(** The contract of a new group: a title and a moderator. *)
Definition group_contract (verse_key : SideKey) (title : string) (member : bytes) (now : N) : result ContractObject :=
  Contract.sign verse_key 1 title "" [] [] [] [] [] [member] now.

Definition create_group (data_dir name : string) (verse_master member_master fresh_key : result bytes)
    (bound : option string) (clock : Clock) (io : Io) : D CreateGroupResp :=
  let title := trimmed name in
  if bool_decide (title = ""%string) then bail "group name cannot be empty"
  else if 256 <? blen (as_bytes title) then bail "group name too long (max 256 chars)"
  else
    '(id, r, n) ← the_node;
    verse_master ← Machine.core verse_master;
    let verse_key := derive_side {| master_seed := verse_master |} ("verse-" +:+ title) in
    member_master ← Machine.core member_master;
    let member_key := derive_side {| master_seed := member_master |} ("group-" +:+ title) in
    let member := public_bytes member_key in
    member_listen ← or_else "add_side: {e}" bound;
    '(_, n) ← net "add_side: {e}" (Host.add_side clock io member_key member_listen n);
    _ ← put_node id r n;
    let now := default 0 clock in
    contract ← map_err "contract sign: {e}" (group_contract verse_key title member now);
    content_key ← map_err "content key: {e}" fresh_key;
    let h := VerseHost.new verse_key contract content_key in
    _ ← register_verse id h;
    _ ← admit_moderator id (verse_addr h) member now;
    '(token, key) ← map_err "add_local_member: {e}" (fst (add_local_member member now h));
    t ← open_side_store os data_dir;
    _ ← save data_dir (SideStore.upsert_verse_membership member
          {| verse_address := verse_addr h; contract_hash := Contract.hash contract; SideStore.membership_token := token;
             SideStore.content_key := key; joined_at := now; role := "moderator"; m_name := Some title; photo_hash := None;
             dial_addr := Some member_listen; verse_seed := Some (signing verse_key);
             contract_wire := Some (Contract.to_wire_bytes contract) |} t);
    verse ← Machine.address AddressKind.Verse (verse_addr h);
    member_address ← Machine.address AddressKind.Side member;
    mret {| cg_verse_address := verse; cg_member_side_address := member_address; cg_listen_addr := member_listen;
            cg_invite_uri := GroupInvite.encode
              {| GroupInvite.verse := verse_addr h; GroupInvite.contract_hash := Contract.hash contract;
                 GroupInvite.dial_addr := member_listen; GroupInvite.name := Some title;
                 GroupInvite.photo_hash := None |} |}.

▸ Work to complete: Set down, exactly as they appear above, all lines from the one that has "let verse_key := derive_side" down to the one that has "cg_invite_uri := GroupInvite.encode", including those two and no others.

▸ Result of the task:
    let verse_key := derive_side {| master_seed := verse_master |} ("verse-" +:+ title) in
    member_master ← Machine.core member_master;
    let member_key := derive_side {| master_seed := member_master |} ("group-" +:+ title) in
    let member := public_bytes member_key in
    member_listen ← or_else "add_side: {e}" bound;
    '(_, n) ← net "add_side: {e}" (Host.add_side clock io member_key member_listen n);
    _ ← put_node id r n;
    let now := default 0 clock in
    contract ← map_err "contract sign: {e}" (group_contract verse_key title member now);
    content_key ← map_err "content key: {e}" fresh_key;
    let h := VerseHost.new verse_key contract content_key in
    _ ← register_verse id h;
    _ ← admit_moderator id (verse_addr h) member now;
    '(token, key) ← map_err "add_local_member: {e}" (fst (add_local_member member now h));
    t ← open_side_store os data_dir;
    _ ← save data_dir (SideStore.upsert_verse_membership member
          {| verse_address := verse_addr h; contract_hash := Contract.hash contract; SideStore.membership_token := token;
             SideStore.content_key := key; joined_at := now; role := "moderator"; m_name := Some title; photo_hash := None;
             dial_addr := Some member_listen; verse_seed := Some (signing verse_key);
             contract_wire := Some (Contract.to_wire_bytes contract) |} t);
    verse ← Machine.address AddressKind.Verse (verse_addr h);
    member_address ← Machine.address AddressKind.Side member;
    mret {| cg_verse_address := verse; cg_member_side_address := member_address; cg_listen_addr := member_listen;
            cg_invite_uri := GroupInvite.encode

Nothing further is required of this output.